(** C10. The callers of the file service. Any number of open, read and write
    tasks, built by their constructors, sent over one connection to a server
    that runs the benchmark's handler, under every interleaving of the
    coroutines and every behaviour of the network: a task that comes back is
    one that was submitted, and comes back once. It reports a failure of the
    connection (IO) or that no answer came in time (Timeout), or it shows what
    the service promises for its own request: an open succeeds, a write of data
    reports the size of exactly its data, a write of no data fails with EINVAL;
    a read is never answered.
    (The runs are those of [sys_run]: the read of a header that the close channel
    cuts off half-way, which puts the client out of step, is not followed.) *)
Theorem file_calls sys h :
  (forall t, t ∈ h_tasks h -> exists r, t = file_task r) ->
  sys_run buffer_alloc error_handle_default dispatch cid timeout thr sys h ->
  (forall ev, ev ∈ h_evs h -> exists t r, ev = EvDone t /\ file_task r ∈ h_tasks h /\ request_of t = Some r /\
    (file_get_result t = Some (Err (Rpc IO)) \/ file_get_result t = Some (Err (Rpc Timeout)) \/
     exists a, file_serve EINVAL r = Some a /\ shows t a)) /\
  exists rest, map request_of (h_tasks h) ≡ₚ map (fun ev => request_of (ev_task ev)) (h_evs h) ++ rest.
Proof using All.
  intros Htasks Hrun.
  assert (Hact : forall t, t ∈ h_tasks h -> forall k, action_sendable (get_action (set_seq t k))).
  { intros t [r ->]%Htasks k. by destruct r. }
  destruct (inv_sys_run buffer_alloc error_handle_default dispatch cid timeout thr (fun t => eq_refl)
    file_task_reserve_exact alloc_i32 cid_ok file_encode_appends (fun req m _ => file_answers_ok req m)
    sys h timeout_ok Hrun Hact) as (sent & back & H).
  destruct (sys_tags buffer_alloc error_handle_default dispatch cid timeout thr (fun t => eq_refl) sys h
    timeout_ok Hrun) as [_ [rest Hp]].
  split; [|exists (stream_tags (sy_client sys) ++ rest); rewrite Hp; solve_Permutation].
  intros ev Hev.
  assert (Htag : exists r, file_task r ∈ h_tasks h /\ request_of (ev_task ev) = Some r).
  { assert (Hin : ev_tag ev ∈ map tag (h_tasks h)).
    { rewrite Hp, !elem_of_app. right; left. by apply list_elem_of_fmap_2. }
    apply list_elem_of_fmap in Hin as (t & E & Ht). destruct (Htasks t Ht) as [r ->]. exists r.
    split; [done|]. etransitivity; [exact E|apply request_of_task]. }
  destruct Htag as (r & Hr & Er).
  pose proof (yi_events _ _ _ _ _ _ _ _ H) as Hes. rewrite Forall_forall in Hes.
  destruct (Hes ev Hev) as [Hf|Ha].
  { apply own_failure_shows in Hf as (t & -> & Hf). exists t, r. split; [done|]. split; [done|]. split; [done|]. tauto. }
  destruct Ha as (t0 & k & msg & m & o & Ht0 & Henc & _ & Hans & _ & Hsays & ->). cbn zeta in *.
  destruct (Htasks t0 Ht0) as [r0 ->].
  destruct (file_shows r0 k msg m o Henc Hans Hsays) as (t' & a & Ee & Ea & Hshow). rewrite Ee in *.
  assert (E : request_of (ev_task (EvDone t')) = Some r0).
  { rewrite <- Ee. etransitivity; [exact (ev_tag_outcome error_handle_default o _ (fun t => eq_refl))|].
    etransitivity; [apply tag_set_seq|apply request_of_task]. }
  rewrite E in Er. injection Er as ->.
  exists t', r. split; [done|]. split; [done|]. split; [done|]. right; right. by exists a.
Qed.

End service.

(** ** A concrete instance: a write and an open, served together *)
Module FileWitness.

Inductive errno2 : Type := EPERM | EINVAL.
Definition raw (e : errno2) : Z := match e with EPERM => 1 | EINVAL => 22 end.
Definition from_raw (n : Z) : errno2 := if n =? 1 then EPERM else EINVAL.
Definition debug (e : errno2) : bytes := match e with EPERM => str_bytes "EPERM" | EINVAL => str_bytes "EINVAL" end.

(** Messages: a path as it is, numbers on eight bytes. *)
Definition u64b (n : Z) : bool := (0 <=? n) && (n <? 2 ^ 64).
#[local] Instance open_codec : Codec FileOpenReq :=
  MsgpCodec (fun q => Some (path q)) (fun q => (path q, true)) (fun b => Some (MkOpenReq b)).
Definition io_bytes (q : FileIOReq) : option bytes :=
  if u64b (inode q) && u64b (offset q) && u64b (io_len q)
  then Some (le_bytes 8 (inode q) ++ le_bytes 8 (offset q) ++ le_bytes 8 (io_len q)) else None.
Definition written {A} (to : A -> option bytes) (x : A) : bytes * bool :=
  match to x with Some b => (b, true) | None => ([], false) end.
#[local] Instance io_codec : Codec FileIOReq :=
  MsgpCodec io_bytes (written io_bytes)
    (fun b => Some (MkIOReq (le_val (take 8 b)) (le_val (take 8 (drop 8 b))) (le_val (drop 16 b)))).
Definition resp_bytes (p : FileIOResp) : option bytes :=
  if u64b (ret_size p) then Some (le_bytes 8 (ret_size p)) else None.
#[local] Instance resp_codec : Codec FileIOResp :=
  MsgpCodec resp_bytes (written resp_bytes) (fun b => Some (MkIOResp (le_val b))).
#[local] Instance unit_codec : Codec unit :=
  MsgpCodec (fun _ => Some [Byte.xc0]) (fun _ => ([Byte.xc0], true)) (fun _ => Some tt).

Lemma written_to {A} (to : A -> option bytes) x :
  match to x with Some b => written to x = (b, true) | None => exists junk, written to x = (junk, false) end.
Proof. unfold written. destruct (to x); eauto. Qed.

Lemma u64b_ok n : u64b n = true -> is_u64 n.
Proof. unfold u64b, is_u64. lia. Qed.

::::

## WHAT TO WORK ON
Please output the lines of the listing above that fall in the stretch from the one with "intros Htasks Hrun." through the one with "intros t [r", exactly and only those.

## RESPONSE FOR THIS EXERCISE
  intros Htasks Hrun.
  assert (Hact : forall t, t ∈ h_tasks h -> forall k, action_sendable (get_action (set_seq t k))).
  { intros t [r ->]%Htasks k. by destruct r. }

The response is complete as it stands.